Starting at the top of the data and ending with the line that holds "Definition to_list (s", transcribe each line exactly; include both ends.

### SOURCE INFORMATION
****
(** * Merlin job service (pkg/services/job/job.go): a shallow embedding

    The development models the job service of the Merlin command and control
    server: the Builder ([Service.Add], [AddJobChannel], [buildJob]), the
    inbound dispatcher ([Handler], [checkJob], [fileTransfer]) and the
    singleton factory [NewJobService].

    Go strings and byte slices are modelled as [string] (one [ascii] per
    byte); 128-bit UUIDs as [N]; the job repository, the agent directory,
    the broadcast sink and the file system as fields of an explicit state
    threaded through a small state/error/panic monad. *)

From Stdlib Require Import ZArith NArith String Ascii List Bool Lia.
From Stdlib Require Import DecimalString.
From stdpp Require Import base gmap strings list fin_maps.
Import ListNotations.

Local Open Scope Z_scope.

(* ===================================================================== *)
(** ** Byte strings *)
(* ===================================================================== *)

Module Bytes.

(** A Go string / []byte as a list of byte values in [0, 256). *)
Definition to_list (s : string) : list Z :=
  map (fun a => Z.of_N (N_of_ascii a)) (list_ascii_of_string s).

Definition of_list (l : list Z) : string :=
  string_of_list_ascii (map (fun z => ascii_of_N (Z.to_N z)) l).

(** [strings.Join(xs, sep)] *)
Fixpoint join (sep : string) (xs : list string) : string :=
  match xs with
  | [] => EmptyString
  | [x] => x
  | x :: rest => String.append x (String.append sep (join sep rest))
  end.
(** The NaN of the band is met by inputs that [validateInputs] accepts:
    with the bounds [2000] and [2000 + 2^-41] (two doubles further) around
    the entry price [2000 + 2^-42] the denominator is 0, the liquidity
    [Infinity], the token amount [Infinity * 0] and every size NaN. *)
Example short_sizes_nan_on_adjacent_doubles :
  validateInputs 2000.0000000000002 10000 2000 2000.0000000000005 0 = [] /\
  denominator 2000.0000000000002 2000 2000.0000000000005 = 0 /\
  calculateLiquidity 2000.0000000000002 10000 2000 2000.0000000000005
  = Ok infinity /\
  (exists s,
     calculateOptimalShortSize 2000.0000000000002 10000 2000 2000.0000000000005
     = Ok s /\ PrimFloat.is_nan s = true) /\
  (exists sizes,
     calculateMarketBasedShortSizes
       2000.0000000000002 10000 2000 2000.0000000000005
     = Ok sizes /\
     PrimFloat.is_nan (bull sizes) = true /\
     PrimFloat.is_nan (normal sizes) = true /\
     PrimFloat.is_nan (bear sizes) = true).
Proof.
  repeat split; try (vm_compute; reflexivity);
    eexists; repeat split; vm_compute; reflexivity.
Qed.

(** X4.  On doubles, for a deposit whose band is ordered
    ([lpAmount * 0.2 <= lpAmount * 0.8], as for every deposit [>= 0]),
    [calculateOptimalShortSize] always returns: a quarter of the deposit
    when the entry price is outside the range, and otherwise a size that is
    NaN or lies between 0.2 and 0.8 of the deposit. *)
Theorem calculateOptimalShortSize_band_on_doubles
  (entryPrice lpAmount lowerRange upperRange : float) :
  PrimFloat.leb (lpAmount * 0.2) (lpAmount * 0.8) = true ->
  exists s,
    calculateOptimalShortSize entryPrice lpAmount lowerRange upperRange = Ok s /\
    (outOfRange entryPrice lowerRange upperRange = true ->
     s = lpAmount * 0.25) /\
    (outOfRange entryPrice lowerRange upperRange = false ->
     PrimFloat.is_nan s = true \/
     (PrimFloat.leb (lpAmount * 0.2) s = true /\
      PrimFloat.leb s (lpAmount * 0.8) = true)).
Proof.
  intros Hband.
  destruct (outOfRange entryPrice lowerRange upperRange) eqn:Hout.
  - rewrite (calculateOptimalShortSize_out_of_range _ _ _ _ Hout).
    eexists. split; [reflexivity|]. split; [reflexivity | discriminate].
  - unfold calculateOptimalShortSize.
    rewrite (calculateLiquidity_in_range _ _ _ _ Hout). cbn [try_catch bind].
    eexists. split; [reflexivity|]. split; [discriminate|]. intros _.
    apply (clamp_nan_or_band _ _ _ Hband).
Qed.

Lemma calculateOptimalShortSize_band_on_doubles_witness :
  PrimFloat.leb (10000 * 0.2) (10000 * 0.8) = true /\
  exists s,
    calculateOptimalShortSize 2000 10000 1800 2200 = Ok s /\
    PrimFloat.leb (10000 * 0.2) s = true /\
    PrimFloat.leb s (10000 * 0.8) = true.
Proof.
  split; [vm_compute; reflexivity|].
  destruct (calculateOptimalShortSize_band_on_doubles 2000 10000 1800 2200)
    as (s & Hs & _ & _); [vm_compute; reflexivity|].
  exists s. split; [exact Hs|].
  vm_compute in Hs. injection Hs as <-. split; vm_compute; reflexivity.
Defined.

(** X5.  On doubles, for a deposit whose bands are ordered,
    [calculateMarketBasedShortSizes] always returns: its [normal] size is
    the result of [calculateOptimalShortSize], its [bull] size is NaN or
    lies between 0.1 and 0.6 of the deposit, and its [bear] size is NaN or
    lies between 0.3 and 0.9 of the deposit. *)
Theorem calculateMarketBasedShortSizes_bands_on_doubles
  (entryPrice lpAmount lowerRange upperRange : float) :
  PrimFloat.leb (lpAmount * 0.1) (lpAmount * 0.6) = true ->
  PrimFloat.leb (lpAmount * 0.3) (lpAmount * 0.9) = true ->
  exists sizes,
    calculateMarketBasedShortSizes entryPrice lpAmount lowerRange upperRange
    = Ok sizes /\
    calculateOptimalShortSize entryPrice lpAmount lowerRange upperRange
    = Ok (normal sizes) /\
    (PrimFloat.is_nan (bull sizes) = true \/
     (PrimFloat.leb (lpAmount * 0.1) (bull sizes) = true /\
      PrimFloat.leb (bull sizes) (lpAmount * 0.6) = true)) /\
    (PrimFloat.is_nan (bear sizes) = true \/
     (PrimFloat.leb (lpAmount * 0.3) (bear sizes) = true /\
      PrimFloat.leb (bear sizes) (lpAmount * 0.9) = true)).
Proof.
  intros Hbull Hbear.
  destruct (calculateMarketBasedShortSizes_try
              entryPrice lpAmount lowerRange upperRange) as (n & Hn & ->).
  eexists. split; [reflexivity|]. cbn [bull normal bear].
  split; [exact Hn|].
  split; [apply (clamp_nan_or_band _ _ _ Hbull)
         | apply (clamp_nan_or_band _ _ _ Hbear)].
Qed.

Lemma calculateMarketBasedShortSizes_bands_on_doubles_witness :
  (PrimFloat.leb (10000 * 0.1) (10000 * 0.6) = true /\
   PrimFloat.leb (10000 * 0.3) (10000 * 0.9) = true) /\
  exists sizes,
    calculateMarketBasedShortSizes 2000 10000 1800 2200 = Ok sizes /\
    calculateOptimalShortSize 2000 10000 1800 2200 = Ok (normal sizes).
Proof.
  split; [split; vm_compute; reflexivity|].
  destruct (calculateMarketBasedShortSizes_bands_on_doubles
              2000 10000 1800 2200)
    as (sizes & Hs & Hn & _); try (vm_compute; reflexivity).
  exists sizes. split; assumption.
Defined.

(** X7.  On doubles, inputs that [validateInputs] accepts have an entry
    price that [calculateLiquidity] does not reject: it returns
    [lpAmount / denominator], and [calculateLPPosition] returns, for every
    current price, a position computed from that liquidity and not through
    its [catch] block. *)
Theorem validated_inputs_never_throw
  (currentPrice entryPrice lpAmount lowerRange upperRange shortSize : float) :
  validateInputs entryPrice lpAmount lowerRange upperRange shortSize = [] ->
  outOfRange entryPrice lowerRange upperRange = false /\
  calculateLiquidity entryPrice lpAmount lowerRange upperRange
  = Ok (lpAmount / denominator entryPrice lowerRange upperRange) /\
  exists r,
    calculateLPPosition currentPrice entryPrice lpAmount lowerRange upperRange
    = Ok r /\
    lp_liquidity r = lpAmount / denominator entryPrice lowerRange upperRange.
Proof.
  intros Hvalid.
  unfold validateInputs in Hvalid. rewrite !push_if_nil in Hvalid.
  cbn [leb ltb binary64] in Hvalid.
  destruct Hvalid as (_ & Hup & Hlow & _).
  assert (Hin : outOfRange entryPrice lowerRange upperRange = false).
  { unfold outOfRange. cbn [ltb binary64]. apply orb_false_iff. split.
    - destruct (PrimFloat.ltb entryPrice lowerRange) eqn:E; [| reflexivity].
      apply ltb_leb in E. congruence.
    - destruct (PrimFloat.ltb upperRange entryPrice) eqn:E; [| reflexivity].
      apply ltb_leb in E. congruence. }
  split; [exact Hin|].
  pose proof (calculateLiquidity_in_range
                entryPrice lpAmount lowerRange upperRange Hin) as HL.
  split; [exact HL|].
  unfold calculateLPPosition. rewrite HL. cbn [try_catch bind].
  eexists. split; reflexivity.
Qed.
(** * Open/R configuration validation (openr/config/Config.cpp)

    A shallow embedding of [AreaConfiguration::compileRegexSet] and of the
    validation that [Config]'s constructor runs ([populateInternalDb] and the
    [check*Config] methods it calls), with the properties the specification
    states about them.

    Conventions.
    - A C++ function that may throw returns an [outcome]: [Ok] for a normal
      return, [Throw] for an exception, [Abort] for a failed [CHECK], which
      terminates the process.
    - Methods of [Config] that assign to members take the object and return
      the updated object; [const] methods return [unit].
    - Thrift integer fields are [Z] and optional fields are [option].  The
      arithmetic of the checks is that of [Z]: the overflow of a signed
      product, which C++ leaves undefined, is not modelled, and what is
      proved of a product is proved where it is within the range of [int]
      ([spark_products_fit]).
    - RE2 is an external library.  Its pattern parser is a parameter of the
      development (class [RE2.Parser]); the meaning of parsed patterns and
      [RE2::Set] are modelled in module [RE2] from RE2's documented
      behaviour under the options [compileRegexSet] selects. *)

From Stdlib Require Import ZArith NArith String Ascii List Bool Lia.
From stdpp Require Import gmap strings list fin_maps pretty.
(** A string without a space. *)
Fixpoint no_space (s : string) : Prop :=
  match s with
  | EmptyString => True
  | String c rest => c <> " "%char /\ no_space rest
  end.

Section Platforms.

(** [strings.ToLower] and [strings.TrimSpace], which follow Unicode, are
    taken from the library. *)
Variable ToLower : string -> string.
Variable TrimSpace : string -> string.

Definition NormalizePlatform (platform : string) : string :=
  let normalized := ToLower (TrimSpace platform) in
  let normalized := ReplaceAll normalized " " "_" in
  match lookup variations normalized with
  | Some key => key
  | None => normalized
  end.

Definition GetTemplate (platform : string) : Template * bool :=
  let key := NormalizePlatform platform in
  match lookup PlatformTemplates key with
  | Some tmpl => (tmpl, true)
  | None => (no_template, false)
  end.

End Platforms.

(** Lower case for the letters of ASCII. *)
Definition ascii_lower (s : string) : string :=
  string_of_list_ascii
    (List.map (fun c =>
       let n := byte_of_ascii c in
       if (0x41 <=? n) && (n <=? 0x5a) then ascii_of_byte (n + 32) else c)
       (list_ascii_of_string s)).

End templates.

Import commands printer props.

Notation "p |> f" := (f p) (at level 50, left associativity, only parsing).

(** ** The byte table and the builder *)

Ltac go_cmp :=
  repeat match goal with
  | |- context [?x <? ?y] => destruct (Z.ltb_spec x y); cbv iota
  | |- context [?x >? ?y] => rewrite (Z.gtb_ltb x y)
  | |- context [?x =? ?y] => destruct (Z.eqb_spec x y); cbv iota
  end.

Lemma to_byte_small (x : Z) : 0 <= x < 256 -> to_byte x = x.
Proof. intros H. unfold to_byte. now apply Z.mod_small. Qed.

Lemma TxtCustomSize_clamped (width height : Z) :
  TxtCustomSize width height =
    [0x1d; 0x21; (clamped 1 8 width - 1) * 16 + (clamped 1 8 height - 1)].
Proof.
  unfold TxtCustomSize, clamped.
  rewrite to_byte_small; go_cmp; try lia; do 3 f_equal; lia.
Qed.

Lemma BarcodeHeight_clamped (height : Z) :
  BarcodeHeight height = [0x1d; 0x68; clamped 1 255 height].
Proof.
  unfold BarcodeHeight, clamped.
  rewrite to_byte_small; go_cmp; try lia; do 3 f_equal; lia.
Qed.

Lemma BarcodeWidth_clamped (width : Z) :
  BarcodeWidth width = [0x1d; 0x77; clamped 2 6 width].
Proof.
  unfold BarcodeWidth, clamped.
  rewrite to_byte_small; go_cmp; try lia; do 3 f_equal; lia.
Qed.

(** The builder on a few inputs. *)
Example TxtCustomSize_out_of_range : TxtCustomSize 0 9 = [0x1d; 0x21; 0x07].
Proof. reflexivity. Qed.

Example TxtCustomSize_largest : TxtCustomSize 8 8 = [0x1d; 0x21; 0x77].
Proof. reflexivity. Qed.

Example Barcode_code128 :
  buffer (Barcode "AB" "CODE128" 1 300
            (New (a := console.Adapter) quiet_console)) =
    [0x1d; 0x48; 0x02; 0x1d; 0x66; 0x00; 0x1d; 0x68; 0xff; 0x1d; 0x77; 0x02;
     0x1d; 0x6b; 0x49; 0x41; 0x42; 0x00].
Proof. reflexivity. Qed.

Example Cut_partial :
  buffer (Cut true (New (a := console.Adapter) quiet_console)) =
    [0x0a; 0x0a; 0x0a; 0x1d; 0x56; 0x01].
Proof. reflexivity. Qed.

(** C1: on a fresh builder, Init, Align(center), Bold(true), Text(HELLO),
    Bold(false), Cut(false) leave in the buffer exactly the init bytes, the
    align-center bytes, the bold-on bytes, the ASCII bytes of HELLO, the
    bold-off bytes, three line feeds and the full-cut bytes, in that order
    and with nothing else. *)
Theorem receipt_header_bytes (a : adapter.Adapter) (s : adapter.St a) :
  let p := New s |> Init |> Align "center" |> Bold true |> Text "HELLO"
             |> Bold false |> Cut false in
  buffer p =
    ([0x1b; 0x40] ++ [0x1b; 0x61; 0x01] ++ [0x1b; 0x45; 0x01]
      ++ [0x48; 0x45; 0x4c; 0x4c; 0x4f] ++ [0x1b; 0x45; 0x00]
      ++ [0x0a; 0x0a; 0x0a] ++ [0x1d; 0x56; 0x00])%list
  /\ buffer p =
    (HW_INIT ++ TXT_ALIGN_CT ++ TXT_BOLD_ON ++ bytes "HELLO" ++ TXT_BOLD_OFF
      ++ CTL_LF ++ CTL_LF ++ CTL_LF ++ PAPER_FULL_CUT)%list.
Proof. split; reflexivity. Qed.

(** C3: Size(width, height) appends 0x1D 0x21 s, where s is
    (w-1)*16 + (h-1) for w and h the width and the height brought to the
    nearest bound of [1,8]; for width and height already in [1,8] the byte
    is (width-1)*16 + (height-1); the call is total and s is a byte. *)
Theorem Size_encoding (a : adapter.Adapter) (p : Printer a) (width height : Z) :
  let w := clamped 1 8 width in
  let h := clamped 1 8 height in
  buffer (Size width height p)
    = (buffer p ++ [0x1d; 0x21; (w - 1) * 16 + (h - 1)])%list
  /\ 0 <= (w - 1) * 16 + (h - 1) < 256
  /\ (1 <= width <= 8 -> 1 <= height <= 8 ->
      buffer (Size width height p)
        = (buffer p ++ [0x1d; 0x21; (width - 1) * 16 + (height - 1)])%list).
Proof.
  cbn zeta. unfold Size. cbn [append buffer].
  rewrite TxtCustomSize_clamped. unfold clamped.
  repeat split; try lia.
  intros Hw Hh. do 4 f_equal; lia.
Qed.
Lemma seen_iff (u : string) (l : list string) : seen u l = true <-> In u l.
Proof.
  unfold seen. rewrite existsb_exists. split.
  - intros [x [Hx E]]. apply String.eqb_eq in E. now subst.
  - intros Hin. exists u. split; trivial. apply String.eqb_refl.
Qed.

Lemma linked_iff (u : string) (element : Row) :
  linked u element = true <-> In u (Re.finditer (body element)).
Proof. apply seen_iff. Qed.

(** The [continue] of the [try] block is taken exactly when the parse
    returns and the netloc it returns ends with the site's name. *)
Lemma skipped_iff (u : string) :
  skipped u = true <->
  exists parsed pre,
    urlparse u = Ok parsed /\ netloc parsed = pre +++ "stackoverflow.com".
Proof.
  unfold skipped. destruct (urlparse u) as [parsed|e].
  - rewrite StrFacts.endswith_iff. split.
    + intros [pre E]. now exists parsed, pre.
    + intros [p' [pre [E E']]]. injection E as <-. now exists pre.
  - split; [discriminate|]. intros [p' [pre [E _]]]. discriminate.
Qed.

Lemma skipped_raise (u : string) (e : PyException) :
  urlparse u = Raise e -> skipped u = false.
Proof. unfold skipped. now intros ->. Qed.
****
### OUTPUT FOR THIS TASK
(** * Merlin job service (pkg/services/job/job.go): a shallow embedding

    The development models the job service of the Merlin command and control
    server: the Builder ([Service.Add], [AddJobChannel], [buildJob]), the
    inbound dispatcher ([Handler], [checkJob], [fileTransfer]) and the
    singleton factory [NewJobService].

    Go strings and byte slices are modelled as [string] (one [ascii] per
    byte); 128-bit UUIDs as [N]; the job repository, the agent directory,
    the broadcast sink and the file system as fields of an explicit state
    threaded through a small state/error/panic monad. *)

From Stdlib Require Import ZArith NArith String Ascii List Bool Lia.
From Stdlib Require Import DecimalString.
From stdpp Require Import base gmap strings list fin_maps.
Import ListNotations.

Local Open Scope Z_scope.

(* ===================================================================== *)
(** ** Byte strings *)
(* ===================================================================== *)

Module Bytes.

(** A Go string / []byte as a list of byte values in [0, 256). *)
Definition to_list (s : string) : list Z :=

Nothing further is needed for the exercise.